WHAT YOU NEED TO DO: Under this line are the records; write out word for word the part that begins at the line containing "(* ===== verification/Polls.v ===== *)" and ends at the line containing "opened itself. *)", and no more.

DATA EXTRACT:
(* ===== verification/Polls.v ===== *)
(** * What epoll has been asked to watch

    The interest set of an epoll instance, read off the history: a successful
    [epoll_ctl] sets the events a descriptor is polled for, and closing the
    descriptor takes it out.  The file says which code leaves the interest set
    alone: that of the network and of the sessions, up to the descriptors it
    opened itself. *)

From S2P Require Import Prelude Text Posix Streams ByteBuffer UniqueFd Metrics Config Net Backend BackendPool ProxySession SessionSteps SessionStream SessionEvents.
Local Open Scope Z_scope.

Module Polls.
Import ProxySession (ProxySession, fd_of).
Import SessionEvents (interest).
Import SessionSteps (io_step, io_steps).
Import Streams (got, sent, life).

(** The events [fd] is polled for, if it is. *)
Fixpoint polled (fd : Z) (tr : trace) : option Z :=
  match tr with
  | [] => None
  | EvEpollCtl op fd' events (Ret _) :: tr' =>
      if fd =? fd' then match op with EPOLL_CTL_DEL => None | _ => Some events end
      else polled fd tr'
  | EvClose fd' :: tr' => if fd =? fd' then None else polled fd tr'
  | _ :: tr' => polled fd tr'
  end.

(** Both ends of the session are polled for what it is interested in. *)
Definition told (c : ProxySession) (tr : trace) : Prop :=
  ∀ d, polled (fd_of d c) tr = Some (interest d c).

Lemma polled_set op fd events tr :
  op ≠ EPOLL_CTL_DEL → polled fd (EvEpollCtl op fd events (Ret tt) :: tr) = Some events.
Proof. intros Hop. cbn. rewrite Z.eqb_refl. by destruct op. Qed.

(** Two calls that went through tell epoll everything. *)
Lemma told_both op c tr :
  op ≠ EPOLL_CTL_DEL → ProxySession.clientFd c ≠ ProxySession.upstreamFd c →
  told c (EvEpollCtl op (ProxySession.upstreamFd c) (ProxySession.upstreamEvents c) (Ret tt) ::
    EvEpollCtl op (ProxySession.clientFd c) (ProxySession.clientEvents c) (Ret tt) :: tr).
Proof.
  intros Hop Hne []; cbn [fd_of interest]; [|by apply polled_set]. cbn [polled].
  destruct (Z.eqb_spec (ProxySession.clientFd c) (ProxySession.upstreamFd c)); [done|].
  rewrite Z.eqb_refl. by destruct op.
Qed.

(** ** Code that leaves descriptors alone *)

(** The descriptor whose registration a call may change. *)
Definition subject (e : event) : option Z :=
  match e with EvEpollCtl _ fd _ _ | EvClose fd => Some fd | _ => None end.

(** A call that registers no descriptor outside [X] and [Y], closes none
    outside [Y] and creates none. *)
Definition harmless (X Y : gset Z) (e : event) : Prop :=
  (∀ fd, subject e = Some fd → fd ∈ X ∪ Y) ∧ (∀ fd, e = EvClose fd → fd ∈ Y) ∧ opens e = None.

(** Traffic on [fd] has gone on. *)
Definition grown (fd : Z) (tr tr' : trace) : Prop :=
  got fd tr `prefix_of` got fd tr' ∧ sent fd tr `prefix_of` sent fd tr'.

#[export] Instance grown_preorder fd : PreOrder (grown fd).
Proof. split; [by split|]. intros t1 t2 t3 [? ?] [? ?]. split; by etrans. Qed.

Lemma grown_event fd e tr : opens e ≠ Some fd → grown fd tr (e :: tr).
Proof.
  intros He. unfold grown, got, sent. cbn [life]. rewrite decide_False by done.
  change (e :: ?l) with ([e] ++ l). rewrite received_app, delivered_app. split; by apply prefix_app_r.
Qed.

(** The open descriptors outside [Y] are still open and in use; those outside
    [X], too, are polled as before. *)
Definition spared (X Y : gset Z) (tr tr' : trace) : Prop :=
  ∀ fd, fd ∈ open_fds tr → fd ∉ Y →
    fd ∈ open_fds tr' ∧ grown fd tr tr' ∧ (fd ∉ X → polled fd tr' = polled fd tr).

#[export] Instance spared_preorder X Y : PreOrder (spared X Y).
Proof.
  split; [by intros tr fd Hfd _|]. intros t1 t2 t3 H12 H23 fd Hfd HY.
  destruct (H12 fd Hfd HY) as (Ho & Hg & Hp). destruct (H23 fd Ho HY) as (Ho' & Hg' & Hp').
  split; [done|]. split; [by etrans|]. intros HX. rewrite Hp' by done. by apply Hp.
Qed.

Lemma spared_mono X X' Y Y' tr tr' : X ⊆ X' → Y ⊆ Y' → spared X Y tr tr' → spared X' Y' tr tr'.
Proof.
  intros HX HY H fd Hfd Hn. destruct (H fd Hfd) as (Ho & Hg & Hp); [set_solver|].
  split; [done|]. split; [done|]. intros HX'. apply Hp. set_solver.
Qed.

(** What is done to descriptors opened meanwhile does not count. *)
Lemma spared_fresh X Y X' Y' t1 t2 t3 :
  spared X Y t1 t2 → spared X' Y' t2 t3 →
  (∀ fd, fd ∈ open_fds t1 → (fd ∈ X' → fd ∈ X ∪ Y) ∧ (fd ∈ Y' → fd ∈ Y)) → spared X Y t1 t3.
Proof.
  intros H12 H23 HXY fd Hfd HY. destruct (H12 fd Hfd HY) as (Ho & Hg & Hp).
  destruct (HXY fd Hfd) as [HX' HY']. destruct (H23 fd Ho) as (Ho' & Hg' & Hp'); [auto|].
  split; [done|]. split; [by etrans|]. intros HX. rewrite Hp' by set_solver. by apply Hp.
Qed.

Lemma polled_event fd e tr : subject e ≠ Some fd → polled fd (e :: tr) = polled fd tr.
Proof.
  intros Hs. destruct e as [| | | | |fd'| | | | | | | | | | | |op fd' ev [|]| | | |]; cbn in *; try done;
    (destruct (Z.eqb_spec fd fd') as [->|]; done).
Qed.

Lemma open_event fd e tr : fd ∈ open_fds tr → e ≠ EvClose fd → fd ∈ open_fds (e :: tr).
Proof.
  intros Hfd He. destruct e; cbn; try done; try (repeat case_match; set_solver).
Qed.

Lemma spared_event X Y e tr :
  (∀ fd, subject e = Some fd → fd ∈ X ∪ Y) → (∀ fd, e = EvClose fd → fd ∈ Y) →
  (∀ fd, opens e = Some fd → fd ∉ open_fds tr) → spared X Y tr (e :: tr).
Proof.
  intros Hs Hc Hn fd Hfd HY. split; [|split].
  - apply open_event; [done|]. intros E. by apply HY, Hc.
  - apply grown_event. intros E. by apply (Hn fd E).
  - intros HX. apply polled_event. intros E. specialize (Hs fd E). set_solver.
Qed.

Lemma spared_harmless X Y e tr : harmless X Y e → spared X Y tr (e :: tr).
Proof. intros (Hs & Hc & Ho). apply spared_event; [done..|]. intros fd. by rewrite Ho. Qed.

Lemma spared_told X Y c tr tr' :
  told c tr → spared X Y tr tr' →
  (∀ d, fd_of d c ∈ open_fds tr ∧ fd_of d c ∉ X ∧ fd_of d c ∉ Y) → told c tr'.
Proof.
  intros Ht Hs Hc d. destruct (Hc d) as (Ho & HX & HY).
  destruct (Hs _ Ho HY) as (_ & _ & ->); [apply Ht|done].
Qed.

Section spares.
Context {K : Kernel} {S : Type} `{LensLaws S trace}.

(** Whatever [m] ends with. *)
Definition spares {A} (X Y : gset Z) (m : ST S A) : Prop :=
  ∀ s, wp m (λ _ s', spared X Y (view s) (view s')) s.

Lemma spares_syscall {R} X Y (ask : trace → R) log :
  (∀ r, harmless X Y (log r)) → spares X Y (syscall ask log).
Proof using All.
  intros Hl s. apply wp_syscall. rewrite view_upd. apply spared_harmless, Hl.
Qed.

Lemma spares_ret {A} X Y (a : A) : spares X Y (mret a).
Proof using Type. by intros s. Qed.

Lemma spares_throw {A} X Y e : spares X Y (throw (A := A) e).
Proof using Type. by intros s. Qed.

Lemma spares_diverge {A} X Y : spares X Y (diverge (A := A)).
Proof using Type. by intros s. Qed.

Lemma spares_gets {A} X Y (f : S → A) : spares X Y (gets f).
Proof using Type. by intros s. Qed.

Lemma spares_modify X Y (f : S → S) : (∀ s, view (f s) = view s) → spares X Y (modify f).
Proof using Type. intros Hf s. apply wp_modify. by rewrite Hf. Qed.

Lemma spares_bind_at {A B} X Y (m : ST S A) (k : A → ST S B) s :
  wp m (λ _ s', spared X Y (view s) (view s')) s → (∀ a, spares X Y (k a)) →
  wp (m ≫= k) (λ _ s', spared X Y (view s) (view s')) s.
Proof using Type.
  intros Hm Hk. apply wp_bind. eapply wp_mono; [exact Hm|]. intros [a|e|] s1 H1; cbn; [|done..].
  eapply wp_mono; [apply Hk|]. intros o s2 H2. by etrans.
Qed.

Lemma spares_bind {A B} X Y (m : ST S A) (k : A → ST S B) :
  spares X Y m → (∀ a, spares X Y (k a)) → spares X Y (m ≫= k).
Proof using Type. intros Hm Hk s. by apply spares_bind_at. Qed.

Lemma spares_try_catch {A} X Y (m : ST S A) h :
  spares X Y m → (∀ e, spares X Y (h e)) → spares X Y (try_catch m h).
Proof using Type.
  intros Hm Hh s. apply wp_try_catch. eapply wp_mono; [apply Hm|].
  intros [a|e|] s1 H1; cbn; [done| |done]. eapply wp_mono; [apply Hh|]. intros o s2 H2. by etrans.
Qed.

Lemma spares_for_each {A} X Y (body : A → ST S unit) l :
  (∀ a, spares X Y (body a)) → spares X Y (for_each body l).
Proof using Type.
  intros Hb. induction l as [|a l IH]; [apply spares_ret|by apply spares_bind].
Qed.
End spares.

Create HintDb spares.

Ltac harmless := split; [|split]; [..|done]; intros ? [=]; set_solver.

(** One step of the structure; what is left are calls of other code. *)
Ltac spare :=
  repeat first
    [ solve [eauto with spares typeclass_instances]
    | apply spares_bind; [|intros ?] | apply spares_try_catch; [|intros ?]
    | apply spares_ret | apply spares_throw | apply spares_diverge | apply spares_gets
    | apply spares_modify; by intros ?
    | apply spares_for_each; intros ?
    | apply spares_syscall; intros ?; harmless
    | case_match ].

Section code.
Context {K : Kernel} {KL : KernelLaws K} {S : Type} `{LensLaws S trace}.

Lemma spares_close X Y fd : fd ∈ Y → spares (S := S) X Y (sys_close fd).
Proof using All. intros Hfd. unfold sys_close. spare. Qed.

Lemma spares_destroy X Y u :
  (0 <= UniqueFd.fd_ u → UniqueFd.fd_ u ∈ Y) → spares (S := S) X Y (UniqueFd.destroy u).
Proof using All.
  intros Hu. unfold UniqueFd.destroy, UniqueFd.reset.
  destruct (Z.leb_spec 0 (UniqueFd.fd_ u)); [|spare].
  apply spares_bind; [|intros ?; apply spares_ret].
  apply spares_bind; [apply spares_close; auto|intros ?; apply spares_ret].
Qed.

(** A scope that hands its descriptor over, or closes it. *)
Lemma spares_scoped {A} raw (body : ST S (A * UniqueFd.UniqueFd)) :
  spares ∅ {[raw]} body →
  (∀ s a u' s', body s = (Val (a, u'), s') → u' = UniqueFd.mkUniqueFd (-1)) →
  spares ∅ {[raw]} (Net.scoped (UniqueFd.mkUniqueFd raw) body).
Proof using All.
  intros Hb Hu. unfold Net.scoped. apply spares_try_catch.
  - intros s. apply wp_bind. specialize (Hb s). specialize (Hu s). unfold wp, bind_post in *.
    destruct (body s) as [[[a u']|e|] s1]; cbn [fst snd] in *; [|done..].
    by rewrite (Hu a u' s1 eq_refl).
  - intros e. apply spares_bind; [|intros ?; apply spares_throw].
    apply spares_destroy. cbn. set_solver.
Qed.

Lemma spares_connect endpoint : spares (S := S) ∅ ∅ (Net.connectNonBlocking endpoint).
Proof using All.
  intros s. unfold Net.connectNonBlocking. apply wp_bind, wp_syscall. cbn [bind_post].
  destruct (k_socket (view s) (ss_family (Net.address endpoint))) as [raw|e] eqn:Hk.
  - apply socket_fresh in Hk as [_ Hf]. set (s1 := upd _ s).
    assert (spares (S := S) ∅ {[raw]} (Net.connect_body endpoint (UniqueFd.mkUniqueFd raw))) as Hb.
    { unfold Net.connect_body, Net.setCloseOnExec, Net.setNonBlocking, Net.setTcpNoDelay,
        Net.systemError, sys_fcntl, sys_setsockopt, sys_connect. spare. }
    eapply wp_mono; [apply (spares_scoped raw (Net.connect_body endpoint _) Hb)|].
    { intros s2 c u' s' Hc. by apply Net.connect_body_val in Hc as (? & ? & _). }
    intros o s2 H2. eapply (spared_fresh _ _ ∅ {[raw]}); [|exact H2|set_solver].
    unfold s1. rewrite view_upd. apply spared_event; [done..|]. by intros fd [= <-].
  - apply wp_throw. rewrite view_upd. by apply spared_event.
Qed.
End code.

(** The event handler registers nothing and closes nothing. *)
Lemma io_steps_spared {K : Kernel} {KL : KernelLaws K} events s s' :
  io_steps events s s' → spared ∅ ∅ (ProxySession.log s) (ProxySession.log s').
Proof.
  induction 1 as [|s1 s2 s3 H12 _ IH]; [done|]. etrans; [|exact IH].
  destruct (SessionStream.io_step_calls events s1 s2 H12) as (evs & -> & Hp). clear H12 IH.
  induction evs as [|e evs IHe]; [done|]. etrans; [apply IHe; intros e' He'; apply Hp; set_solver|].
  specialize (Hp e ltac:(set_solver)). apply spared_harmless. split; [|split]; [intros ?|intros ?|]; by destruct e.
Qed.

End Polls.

---

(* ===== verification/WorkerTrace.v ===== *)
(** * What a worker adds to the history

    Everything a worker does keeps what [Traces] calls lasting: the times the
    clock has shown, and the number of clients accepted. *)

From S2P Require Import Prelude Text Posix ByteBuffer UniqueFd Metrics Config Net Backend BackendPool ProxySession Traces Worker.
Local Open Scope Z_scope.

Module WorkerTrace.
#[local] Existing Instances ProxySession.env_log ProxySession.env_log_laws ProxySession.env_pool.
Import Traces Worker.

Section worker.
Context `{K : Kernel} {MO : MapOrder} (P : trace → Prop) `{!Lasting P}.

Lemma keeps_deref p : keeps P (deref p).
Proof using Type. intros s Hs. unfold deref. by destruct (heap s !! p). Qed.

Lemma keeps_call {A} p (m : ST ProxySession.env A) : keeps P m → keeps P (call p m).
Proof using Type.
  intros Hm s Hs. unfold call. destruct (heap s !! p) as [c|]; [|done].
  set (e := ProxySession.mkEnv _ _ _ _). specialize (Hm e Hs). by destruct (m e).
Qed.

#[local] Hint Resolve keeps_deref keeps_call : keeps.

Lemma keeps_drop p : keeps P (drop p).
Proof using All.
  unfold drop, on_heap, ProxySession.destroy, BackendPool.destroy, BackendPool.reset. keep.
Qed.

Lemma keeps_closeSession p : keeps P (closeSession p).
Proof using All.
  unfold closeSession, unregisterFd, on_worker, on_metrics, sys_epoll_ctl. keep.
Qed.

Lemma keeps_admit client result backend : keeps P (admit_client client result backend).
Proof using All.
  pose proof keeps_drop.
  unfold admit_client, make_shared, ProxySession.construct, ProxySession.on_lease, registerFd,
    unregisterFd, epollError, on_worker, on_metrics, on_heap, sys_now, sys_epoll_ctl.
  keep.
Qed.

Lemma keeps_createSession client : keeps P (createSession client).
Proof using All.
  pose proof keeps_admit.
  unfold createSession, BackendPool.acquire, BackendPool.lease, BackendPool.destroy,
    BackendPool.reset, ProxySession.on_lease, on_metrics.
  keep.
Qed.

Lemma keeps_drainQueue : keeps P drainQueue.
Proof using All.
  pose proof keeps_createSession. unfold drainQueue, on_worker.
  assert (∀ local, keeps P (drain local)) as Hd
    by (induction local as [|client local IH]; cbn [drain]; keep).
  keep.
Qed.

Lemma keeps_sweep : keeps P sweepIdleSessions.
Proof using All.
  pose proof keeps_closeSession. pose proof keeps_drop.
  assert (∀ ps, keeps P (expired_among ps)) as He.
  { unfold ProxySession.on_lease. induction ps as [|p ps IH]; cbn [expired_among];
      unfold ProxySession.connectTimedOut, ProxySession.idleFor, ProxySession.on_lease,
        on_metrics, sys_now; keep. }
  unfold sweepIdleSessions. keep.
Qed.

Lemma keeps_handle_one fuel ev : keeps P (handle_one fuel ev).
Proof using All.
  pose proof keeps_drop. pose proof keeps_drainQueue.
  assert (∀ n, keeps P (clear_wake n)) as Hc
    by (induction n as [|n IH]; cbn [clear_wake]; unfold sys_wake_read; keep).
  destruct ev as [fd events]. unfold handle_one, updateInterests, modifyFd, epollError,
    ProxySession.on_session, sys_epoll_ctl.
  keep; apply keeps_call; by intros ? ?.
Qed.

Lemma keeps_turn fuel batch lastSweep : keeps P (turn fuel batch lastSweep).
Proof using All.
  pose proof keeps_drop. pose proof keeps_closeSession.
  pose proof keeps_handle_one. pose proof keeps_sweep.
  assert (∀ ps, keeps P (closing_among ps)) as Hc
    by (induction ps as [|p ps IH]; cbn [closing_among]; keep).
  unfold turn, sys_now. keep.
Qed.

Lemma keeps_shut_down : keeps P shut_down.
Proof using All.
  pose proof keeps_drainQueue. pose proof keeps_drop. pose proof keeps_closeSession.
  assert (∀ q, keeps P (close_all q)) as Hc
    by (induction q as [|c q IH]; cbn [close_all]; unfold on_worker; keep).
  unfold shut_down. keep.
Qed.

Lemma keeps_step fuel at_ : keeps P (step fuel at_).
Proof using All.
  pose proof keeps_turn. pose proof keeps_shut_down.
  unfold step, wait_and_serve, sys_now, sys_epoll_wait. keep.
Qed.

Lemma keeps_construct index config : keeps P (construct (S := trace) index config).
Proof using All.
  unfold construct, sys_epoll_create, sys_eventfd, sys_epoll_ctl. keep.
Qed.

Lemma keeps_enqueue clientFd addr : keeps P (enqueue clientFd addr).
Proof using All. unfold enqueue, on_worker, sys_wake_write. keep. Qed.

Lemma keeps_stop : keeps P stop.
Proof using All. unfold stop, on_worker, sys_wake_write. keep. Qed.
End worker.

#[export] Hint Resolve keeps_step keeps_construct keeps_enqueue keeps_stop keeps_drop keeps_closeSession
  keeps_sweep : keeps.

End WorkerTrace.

--

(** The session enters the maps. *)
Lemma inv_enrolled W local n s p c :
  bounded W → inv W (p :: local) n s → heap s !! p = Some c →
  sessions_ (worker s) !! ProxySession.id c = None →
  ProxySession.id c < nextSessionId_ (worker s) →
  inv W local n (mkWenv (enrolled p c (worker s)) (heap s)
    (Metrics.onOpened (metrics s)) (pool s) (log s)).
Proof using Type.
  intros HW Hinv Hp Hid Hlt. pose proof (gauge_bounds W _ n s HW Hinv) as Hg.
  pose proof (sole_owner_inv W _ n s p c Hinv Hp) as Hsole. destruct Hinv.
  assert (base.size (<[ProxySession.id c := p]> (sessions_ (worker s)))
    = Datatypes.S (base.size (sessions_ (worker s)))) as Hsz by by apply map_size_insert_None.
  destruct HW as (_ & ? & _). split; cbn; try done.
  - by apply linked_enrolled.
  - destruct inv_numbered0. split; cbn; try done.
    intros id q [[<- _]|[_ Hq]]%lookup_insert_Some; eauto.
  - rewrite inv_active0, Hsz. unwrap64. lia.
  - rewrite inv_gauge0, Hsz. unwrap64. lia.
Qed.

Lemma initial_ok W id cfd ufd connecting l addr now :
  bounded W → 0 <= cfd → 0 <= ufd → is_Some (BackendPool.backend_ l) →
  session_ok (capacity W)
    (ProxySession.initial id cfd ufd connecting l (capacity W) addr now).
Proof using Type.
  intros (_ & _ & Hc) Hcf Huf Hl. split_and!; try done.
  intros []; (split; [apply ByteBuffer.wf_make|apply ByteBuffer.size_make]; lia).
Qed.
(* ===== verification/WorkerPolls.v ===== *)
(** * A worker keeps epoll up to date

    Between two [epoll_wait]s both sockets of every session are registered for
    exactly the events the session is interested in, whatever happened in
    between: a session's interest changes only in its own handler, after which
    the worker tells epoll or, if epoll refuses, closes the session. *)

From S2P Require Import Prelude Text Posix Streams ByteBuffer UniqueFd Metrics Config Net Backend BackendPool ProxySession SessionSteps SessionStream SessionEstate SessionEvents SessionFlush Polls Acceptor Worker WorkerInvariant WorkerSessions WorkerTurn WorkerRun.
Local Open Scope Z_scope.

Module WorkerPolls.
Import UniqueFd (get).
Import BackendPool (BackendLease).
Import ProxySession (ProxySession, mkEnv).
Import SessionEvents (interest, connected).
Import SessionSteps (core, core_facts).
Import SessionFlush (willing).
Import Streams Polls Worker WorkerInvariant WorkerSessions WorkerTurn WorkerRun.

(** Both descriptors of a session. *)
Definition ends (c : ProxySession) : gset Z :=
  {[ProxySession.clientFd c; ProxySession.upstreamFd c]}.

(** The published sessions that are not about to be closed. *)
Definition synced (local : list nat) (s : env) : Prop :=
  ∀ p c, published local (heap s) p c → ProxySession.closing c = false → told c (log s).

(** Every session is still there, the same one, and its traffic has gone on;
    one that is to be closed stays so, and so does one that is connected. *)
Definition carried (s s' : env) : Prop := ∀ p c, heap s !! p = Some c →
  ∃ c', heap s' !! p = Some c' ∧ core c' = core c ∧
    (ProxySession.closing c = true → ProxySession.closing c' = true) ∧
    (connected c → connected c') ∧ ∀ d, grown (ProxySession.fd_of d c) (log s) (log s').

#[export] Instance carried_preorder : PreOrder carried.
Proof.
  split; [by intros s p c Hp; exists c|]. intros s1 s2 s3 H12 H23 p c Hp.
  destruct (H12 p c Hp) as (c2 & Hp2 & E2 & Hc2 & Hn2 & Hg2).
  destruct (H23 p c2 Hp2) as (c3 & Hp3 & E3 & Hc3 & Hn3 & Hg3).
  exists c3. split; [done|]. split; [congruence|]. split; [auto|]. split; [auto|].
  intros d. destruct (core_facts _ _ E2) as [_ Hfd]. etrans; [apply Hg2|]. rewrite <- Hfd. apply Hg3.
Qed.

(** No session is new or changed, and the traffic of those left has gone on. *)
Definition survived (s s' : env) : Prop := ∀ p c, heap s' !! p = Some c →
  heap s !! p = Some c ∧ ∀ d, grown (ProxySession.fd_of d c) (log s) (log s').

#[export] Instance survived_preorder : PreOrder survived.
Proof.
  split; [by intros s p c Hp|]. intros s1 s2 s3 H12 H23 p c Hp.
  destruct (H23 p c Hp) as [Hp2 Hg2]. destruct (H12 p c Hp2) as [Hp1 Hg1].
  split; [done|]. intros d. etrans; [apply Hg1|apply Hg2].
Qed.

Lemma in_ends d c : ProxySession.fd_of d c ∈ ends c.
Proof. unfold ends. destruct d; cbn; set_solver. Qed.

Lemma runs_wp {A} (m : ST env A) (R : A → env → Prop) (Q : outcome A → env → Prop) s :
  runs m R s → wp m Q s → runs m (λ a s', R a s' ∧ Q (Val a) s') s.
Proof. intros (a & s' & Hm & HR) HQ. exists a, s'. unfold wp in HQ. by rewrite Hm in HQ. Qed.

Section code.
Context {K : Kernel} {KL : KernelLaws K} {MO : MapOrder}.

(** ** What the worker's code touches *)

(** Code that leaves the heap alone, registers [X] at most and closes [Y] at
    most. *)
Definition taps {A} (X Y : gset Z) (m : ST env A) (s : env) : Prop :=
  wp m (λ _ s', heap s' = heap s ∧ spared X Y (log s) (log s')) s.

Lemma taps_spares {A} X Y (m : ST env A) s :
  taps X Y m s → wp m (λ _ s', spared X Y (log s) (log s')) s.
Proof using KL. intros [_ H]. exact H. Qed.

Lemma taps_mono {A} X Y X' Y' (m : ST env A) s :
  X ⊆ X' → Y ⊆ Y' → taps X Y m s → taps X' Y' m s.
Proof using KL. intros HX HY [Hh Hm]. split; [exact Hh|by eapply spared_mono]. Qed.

EXERCISE RESULT:
(* ===== verification/Polls.v ===== *)
(** * What epoll has been asked to watch

    The interest set of an epoll instance, read off the history: a successful
    [epoll_ctl] sets the events a descriptor is polled for, and closing the
    descriptor takes it out.  The file says which code leaves the interest set
    alone: that of the network and of the sessions, up to the descriptors it
    opened itself. *)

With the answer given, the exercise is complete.